When we need to make a big change, our initial response tends to be as follows: Buckle down, make a plan, and push through. Yet we often overlook the holistic picture that we need to make lasting changes. We are unaware of what influences us: our emotionally-driven minds, the protective mechanisms in our brains, relational influences, and our environment.
If we want to make decisions in an emotionally intelligent way, we need to be aware of how these factors influence our choices. Emotional intelligence (otherwise known as EQ) is not just about introspection and empathy—despite what you might have heard or read. EQ is the intelligent use of emotion, not only in terms of me but also the we and the why.
Change and emotional intelligence
After decades of researching EQ and observing various influencers on habits and performance, I coined a term for the me, we, and why approach to emotional intelligence: EQ³. EQ³ starts by looking at yourself, before shifting to examine the communities and groups that influence you and shape your environment, and finally considers your purpose.
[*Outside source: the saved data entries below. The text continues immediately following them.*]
(** X17.  [deep_research] never raises: it always returns a string, and
    the string is the planning error text, the synthesis error text, or
    the [markdown_content] of what the synthesis agent returned. *)
Theorem deep_research_response user_input tr0 :
  exists response tr',
    deep_research user_input tr0 = (Ok response, tr') /\
    ((exists e, (make_plan user_input tr0).1 = Raise e /\
                response = lit "Error generating plan: " ++ exn_str e) \/
     (exists e, response = lit "Error synthesizing report: " ++ exn_str e) \/
     (exists tr prompt report_run report,
        synthesis_agent_run tr prompt = Ok report_run /\
        get_agent_output report_run = Ok report /\
        response = markdown_content report)).
Proof.
  unfold deep_research.
  destruct (make_plan user_input tr0) as [[plan|e] tr] eqn:Hplan.
  2: { eexists _, _. split; [done|]. left. by exists e. }
  destruct (gather_angles_run plan (angles plan) tr)
    as (ds & segments & Hgather & _).
  unfold research_and_report, mbind, M_bind at 1. rewrite Hgather.
  unfold try_except, synthesize, mbind, M_bind, call, lift, mret, M_ret.
  destruct (synthesis_agent_run _ _) as [report_run|e] eqn:Hrun.
  2: { eexists _, _. split; [done|]. right. left. by exists e. }
  destruct (get_agent_output report_run) as [report|e] eqn:Hout.
  2: { eexists _, _. split; [done|]. right. left. by exists e. }
  eexists _, _. split; [done|]. right. right. by eexists _, _, _, _.
Qed.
The foundation rests on the basics of brain science. It’s about working with the emotional drivers that live in the limbic system and influence our decisions. That may be fear of rejection, loss, or failure, social threats, your mental fight-or-flight instinct, and more. When it comes to emotion, we tend to think of ourselves as unique. But if we look at the research and neuroscience, we see that often we’re all responding to common, basic drivers.
So, given what we know about the brain, how can we use emotional intelligence to create lasting change? Here are the three elements that you should consider before taking action.
Element 1: Self-recognition
To make a change, we have to be aware of our counterproductive behavior. And not just that—we have to be mindful of why we engage in those habits. Is it a fear of failure, fear of being seen as a weak employee, or fear of making mistakes? Is it fear of not meeting expectations? The short-term gain of feeling a sense of superiority but the long-term harm of damaging a relationship?
These motives often run deep. With my clients, I’ve noticed that people developed these harmful habits because it had helped them in the past. Withdrawing from conflict, for example, might have previously protected them. But what may have been a helpful coping strategy can turn to an impediment to progress.